SDEI: Update doc to clarify delegation

The explicit event dispatch sequence currently depicts handling done in Secure EL1, although further error handling is typically done inside a Secure Partition. Clarify the sequence diagram to that effect. Change-Id: I53deedc6d5ee0706626890067950c2c541a62c78 Signed-off-by: Jeenu Viswambharan <jeenu.viswambharan@arm.com>
2017-11-16 12:34:15 +00:00 · 2017-11-16 12:34:15 +00:00 · 1a0f8f3957
parent f1a67d0565
commit 1a0f8f3957
3 changed files with 21 additions and 18 deletions
--- a/docs/plantuml/sdei_explicit_dispatch.puml
+++ b/docs/plantuml/sdei_explicit_dispatch.puml
@ -9,7 +9,7 @@
 autonumber "<b>[#]</b>"
 participant "SDEI client" as EL2
 participant EL3
-participant SEL1
+participant "Secure Partition" as SP

 activate EL2
 EL2->EL3: **SDEI_EVENT_REGISTER**(ev, handler, ...)
@ -24,11 +24,11 @@ EL3->EL2: 1
 EL3<--]: **CRITICAL EVENT**
 activate EL3 #red
 note over EL3: Critical event triage
-EL3->SEL1: dispatch
-activate SEL1 #salmon
-note over SEL1: Critical event handling
-SEL1->EL3: done
-deactivate SEL1
+EL3->SP: dispatch
+activate SP #salmon
+note over SP: Critical event handling
+SP->EL3: done
+deactivate SP
 EL3-->EL3: sdei_dispatch_event(ev)
 note over EL3: Prepare SDEI dispatch
 EL3->EL2: dispatch
--- a/docs/plantuml/sdei_explicit_dispatch.svg
+++ b/docs/plantuml/sdei_explicit_dispatch.svg
--- a/docs/sdei.rst
+++ b/docs/sdei.rst
@ -232,13 +232,20 @@ bound or dynamic events can't be explicitly dispatched (see the section below).

 At a later point in time, a critical event [#critical-event]_ is trapped into
 EL3 [7]. EL3 performs a first-level triage of the event, and decides to dispatch
-to Secure EL1 for further handling [8]. The dispatch completes, but intends to
-involve Non-secure world in further handling, and therefore decides to
-explicitly dispatch an event [10] (which the client had already registered for
-[1]).

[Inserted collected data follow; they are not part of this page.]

(** * Chart-To-Image: the rendering and analytics core, embedded in Rocq

    A shallow embedding of the renderer of Chart-To-Image
    (renderer/utils.ts, elements.ts, charts.ts, index.ts, comparison.ts and
    the comparison service) together with the properties its specification
    states about it.

    Numbers.  A JavaScript [number] that holds a price, a volume or a pixel
    coordinate is modelled by an exact rational ([Q]): finite doubles with
    rounding idealised away.  Equalities between computed numbers are
    therefore stated with [==] ([Qeq]).  The inputs of the renderer (candles,
    levels, options, canvas sizes) are finite numbers.  Pixel coordinates are
    computed with divisions whose divisor can be zero, so they live in [num],
    which adds NaN and the two infinities to [Q] and follows the arithmetic
    of doubles on them.  Timestamps, counts and column numbers are integers
    ([Z], [nat]).  A double can differ from the exact value in its last
    bits, and overflow where the exact value is finite.  The properties of
    computed values are stated with that in mind: they repeat the
    expression the code evaluates, or rest on steps that doubles take
    exactly (comparisons, [x - x], [x / x], [0 * x], a product with 0 or
    1), or are bounds that a difference in the last bits does not reach. *)

From Stdlib Require Import QArith Qminmax Qround Qabs Lqa.
From Stdlib Require Import ZArith Lia List String Ascii Bool DecimalString.
Import ListNotations.

Local Open Scope string_scope.
Local Open Scope list_scope.
Local Open Scope Q_scope.

(* ------------------------------------------------------------------ *)
(** ** JavaScript idioms *)

(** Truthiness, as used by [if (v)] and [v || d]. *)
Class Truthy (A : Type) := truthy : A -> bool.

#[export] Instance Truthy_bool : Truthy bool := fun b => b.
#[export] Instance Truthy_Q : Truthy Q := fun q => negb (Qeq_bool q 0).
#[export] Instance Truthy_Z : Truthy Z := fun z => negb (Z.eqb z 0).
#[export] Instance Truthy_string : Truthy string :=
  fun s => match s with EmptyString => false | _ => true end.
(** An optional property: [undefined] is falsy. *)
#[export] Instance Truthy_option {A} `{Truthy A} : Truthy (option A) :=
  fun o => match o with Some a => truthy a | None => false end.

(** [v || d] for an optional property [v]. *)
Definition or_else {A} `{Truthy A} (v : option A) (d : A) : A :=
  match v with
  | Some a => if truthy a then a else d
  | None => d
  end.

(** [Math.min(...xs)] and [Math.max(...xs)].  On an empty argument list
    JavaScript answers [Infinity] and [-Infinity]: [None]. *)
Definition Math_min (xs : list Q) : option Q :=
  match xs with
  | [] => None
  | x :: rest => Some (fold_left Qmin rest x)
  end.

Definition Math_max (xs : list Q) : option Q :=
  match xs with
  | [] => None
  | x :: rest => Some (fold_left Qmax rest x)
  end.

(** Comparisons of finite numbers as booleans. *)
Definition Qltb (a b : Q) : bool := negb (Qle_bool b a).
Definition Qleb (a b : Q) : bool := Qle_bool a b.

(* ------------------------------------------------------------------ *)
(** ** Numbers that need not be finite *)

Inductive num :=
  | Fin (q : Q)
  | PInf
  | NInf
  | NaN.

Declare Scope num_scope.
Delimit Scope num_scope with num.
Bind Scope num_scope with num.

(** The infinity a non-zero finite number produces when divided by zero
    or multiplied by [Infinity]; a zero gives NaN.  The zero divisors of
    this code are lengths and differences [x - x], which are [+0]. *)
Definition inf_of_sign (c : comparison) : num :=
  match c with
  | Gt => PInf
  | Lt => NInf
  | Eq => NaN
  end.

Definition nadd (a b : num) : num :=
  match a, b with
  | NaN, _ | _, NaN => NaN
  | Fin x, Fin y => Fin (x + y)
  | PInf, NInf | NInf, PInf => NaN
  | PInf, _ | _, PInf => PInf
  | NInf, _ | _, NInf => NInf
  end.

Definition nsub (a b : num) : num :=
  match a, b with
  | NaN, _ | _, NaN => NaN
  | Fin x, Fin y => Fin (x - y)
  | PInf, PInf | NInf, NInf => NaN
  | PInf, _ | _, NInf => PInf
  | NInf, _ | _, PInf => NInf
  end.

Definition nmul (a b : num) : num :=
  match a, b with
  | NaN, _ | _, NaN => NaN
  | Fin x, Fin y => Fin (x * y)
  | Fin x, PInf | PInf, Fin x => inf_of_sign (x ?= 0)
  | Fin x, NInf | NInf, Fin x => inf_of_sign (0 ?= x)
  | PInf, PInf | NInf, NInf => PInf
  | PInf, NInf | NInf, PInf => NInf
  end.

Definition ndiv (a b : num) : num :=
  match a, b with
  | NaN, _ | _, NaN => NaN
  | Fin x, Fin y => if Qeq_bool y 0 then inf_of_sign (x ?= 0) else Fin (x / y)
  | Fin _, PInf | Fin _, NInf => Fin 0
  | PInf, Fin y => if Qltb y 0 then NInf else PInf
  | NInf, Fin y => if Qltb y 0 then PInf else NInf
  | _, _ => NaN
  end.

(** [Math.abs], [Math.max] and [Math.min] of two arguments. *)
Definition nabs (a : num) : num :=
  match a with
  | Fin q => Fin (Qabs q)
  | PInf | NInf => PInf
  | NaN => NaN
  end.

Definition nmax (a b : num) : num :=
  match a, b with
  | NaN, _ | _, NaN => NaN
  | PInf, _ | _, PInf => PInf
  | NInf, c | c, NInf => c
  | Fin x, Fin y => Fin (Qmax x y)
  end.

Definition nmin (a b : num) : num :=
  match a, b with
  | NaN, _ | _, NaN => NaN
  | NInf, _ | _, NInf => NInf
  | PInf, c | c, PInf => c
  | Fin x, Fin y => Fin (Qmin x y)
  end.

Infix "+" := nadd : num_scope.
Infix "-" := nsub : num_scope.
Infix "*" := nmul : num_scope.
Infix "/" := ndiv : num_scope.

(** Equality of numbers up to the representation of the rationals. *)
Definition num_eq (a b : num) : Prop :=
  match a, b with
  | Fin x, Fin y => x == y
  | PInf, PInf | NInf, NInf | NaN, NaN => True
  | _, _ => False
  end.

(** A count or an index as a number. *)
Definition Qn (n : nat) : Q := inject_Z (Z.of_nat n).

(* ------------------------------------------------------------------ *)
(** ** Data model (renderer/types.ts and the uses of [ChartOptions]) *)

(** [ChartOHLC]: one candle. *)
Record ChartOHLC := mkOHLC {
  time : Z;
  open : Q;
  high : Q;
  low : Q;
  close : Q;
  volume : option Q
}.

(** [PriceRange]. *)
Record PriceRange := mkPriceRange {
  minPrice : Q;
  maxPrice : Q;
  priceRange : Q
}.

(** [ChartDimensions]. *)
Record ChartDimensions := mkDimensions {
  width : Q;
  height : Q;
  margin_top : Q;
  margin_bottom : Q;
  margin_left : Q;
  margin_right : Q;
  chartWidth : Q;
  chartHeight : Q
}.

(** [ChartOptions.scale]. *)
Record ScaleOptions := mkScale {
  scale_x : option Q;
  scale_y : option Q;
  autoScale : option bool;
  minScale : option Q;
  maxScale : option Q
}.

Record BarColors := mkBarColors {
  bullish : option string;
  bearish : option string;
  wick : option string;
  border : option string
}.

(** [ChartOptions.margin]. *)
Record Margin := mkMargin {
  top : option Q;
  bottom : option Q;
  left : option Q;
  right : option Q
}.

(** The chart types the switch of [drawChartType] knows. *)
Inductive ChartType :=
  | Candlestick
  | Line
  | Area
  | HeikinAshi
  | Renko
  | LineBreak.

Inductive WatermarkPosition :=
  | wm_top
  | wm_center
  | wm_bottom
  | top_left
  | top_right
  | bottom_left
  | bottom_right.

Record WatermarkConfig := mkWatermark {
  wm_text : string;
  wm_position : option WatermarkPosition;
  wm_color : option string;
  wm_fontSize : option Q;
  wm_opacity : option Q
}.

(** The fields of [ChartOptions] the renderer reads. *)
Record ChartOptions := mkOptions {
  backgroundColor : option string;
  textColor : option string;
  gridColor : option string;
  borderColor : option string;
  chartType : option ChartType;
  customBarColors : option BarColors;
  title : option string;
  showTitle : option bool;
  showTimeAxis : option bool;
  showGrid : option bool;
  showVWAP : option bool;
  showEMA : option bool;
  emaPeriod : option Q;
  margin : option Margin;
  scale : option ScaleOptions;
  watermark : option (string + WatermarkConfig)
}.

Inductive LineStyle := solid | dotted.

(** An entry of [NodeChartData.levels]. *)
Record HorizontalLevel := mkLevel {
  lv_value : Q;
  lv_color : string;
  lv_lineStyle : LineStyle;
  lv_label : option string
}.

(** [NodeChartData]. *)
Record NodeChartData := mkData {
  ohlc : list ChartOHLC;
  levels : option (list HorizontalLevel);
  config : ChartOptions
}.

(** Optional chaining [config.scale?.f] and [config.customBarColors?.f]. *)
Definition scale_field {A} (f : ScaleOptions -> option A) (config : ChartOptions)
  : option A :=
  match scale config with Some s => f s | None => None end.

Definition bar_color (f : BarColors -> option string) (config : ChartOptions)
  : option string :=
  match customBarColors config with Some c => f c | None => None end.

(** [v !== false] for an optional boolean. *)
Definition not_false (v : option bool) : bool :=
  match v with Some false => false | _ => true end.

(** A configuration with every option left out, and one that only sets
    [scale]. *)
Definition no_options : ChartOptions :=
  mkOptions None None None None None None None None None None None None None
            None None None.

Definition with_scale (s : ScaleOptions) : ChartOptions :=
  mkOptions None None None None None None None None None None None None None
            None (Some s) None.

(* ------------------------------------------------------------------ *)
(** ** The drawing surface

    A render is the sequence of calls and property assignments it makes on
    the [CanvasRenderingContext2D]; the pixels are a function of it. *)

(** Strings the renderer builds from numbers or dates are kept as the call
    that builds them.  The two date formats print local time: they are
    given the instant shifted to local time. *)
Inductive Text :=
  | Str (s : string)
  | toFixed (value : Q) (digits : nat)
  | toLocaleTimeString (localTime : Z)
  | toLocaleDateString (localTime : Z)
  | Template (before : string) (value : Q) (after : string).

Inductive Style :=
  | Color (c : string)
  | LinearGradient (x0 y0 x1 y1 : num) (stops : list (Q * string)).

Inductive Cmd :=
  | clearRect (x y w h : num)
  | fillStyle (s : Style)
  | strokeStyle (c : string)
  | lineWidth (w : Q)
  | font (f : Text)
  | textAlign (a : string)
  | globalAlpha (a : Q)
  | setLineDash (segments : list Q)
  | beginPath
  | moveTo (x y : num)
  | lineTo (x y : num)
  | closePath
  | stroke
  | fill
  | fillRect (x y w h : num)
  | strokeRect (x y w h : num)
  | fillText (text : Text) (x y : num).

(** [xs.forEach((a, index) => ...)]. *)
Fixpoint forEach_from {A} (f : A -> nat -> list Cmd) (xs : list A) (index : nat)
  : list Cmd :=
  match xs with
  | [] => []
  | a :: rest => f a index ++ forEach_from f rest (S index)
  end.

Definition forEach {A} (f : A -> nat -> list Cmd) (xs : list A) : list Cmd :=
  forEach_from f xs 0.

(** [xs.findIndex(p)]; [None] is [-1]. *)
Fixpoint findIndex_from {A} (p : A -> bool) (xs : list A) (index : nat)
  : option nat :=
  match xs with
  | [] => None
  | a :: rest => if p a then Some index else findIndex_from p rest (S index)
  end.

Definition findIndex {A} (p : A -> bool) (xs : list A) : option nat :=
  findIndex_from p xs 0.

(** The pixel row of a price: the expression
    [margin.top + ((maxPrice - value) / priceRange) * chartHeight] that every
    renderer repeats. *)
Definition priceY (dimensions : ChartDimensions) (maxPrice priceRange : Q)
           (value : num) : num :=
  (Fin (margin_top dimensions)
   + ((Fin maxPrice - value) / Fin priceRange) * Fin (chartHeight dimensions))%num.

Definition DEFAULT_FONT : string := "12px Arial".

(* ------------------------------------------------------------------ *)
(** ** renderer/utils.ts *)

Definition formatPrice (price : Q) : Text :=
  if Qleb 1000 price then toFixed price 0
  else if Qleb 100 price then toFixed price 1
  else if Qleb 10 price then toFixed price 2
  else toFixed price 4.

The rest of the sequence is similar to that in the `general SDEI
-dispatch`_: the requested event is dispatched to the client (assuming all the
-conditions are met), and when the handler completes, the preempted execution
-resumes.
+to a Secure Partition [#secpart]_ for further handling [8]. The dispatch
+completes, but intends to involve Non-secure world in further handling, and
+therefore decides to explicitly dispatch an event [10] (which the client had
+already registered for [1]). The rest of the sequence is similar to that in the
+`general SDEI dispatch`_: the requested event is dispatched to the client
+(assuming all the conditions are met), and when the handler completes, the
+preempted execution resumes.
+
+.. [#critical-event] Examples of critical event are *SError*, *Synchronous
+                     External Abort*, *Fault Handling interrupt*, or *Error
+                     Recovery interrupt* from one of RAS nodes in the system.
+
+.. [#secpart] Dispatching to Secure Partition involves *Secure Partition
+              Manager*, which isn't depicted in the sequence.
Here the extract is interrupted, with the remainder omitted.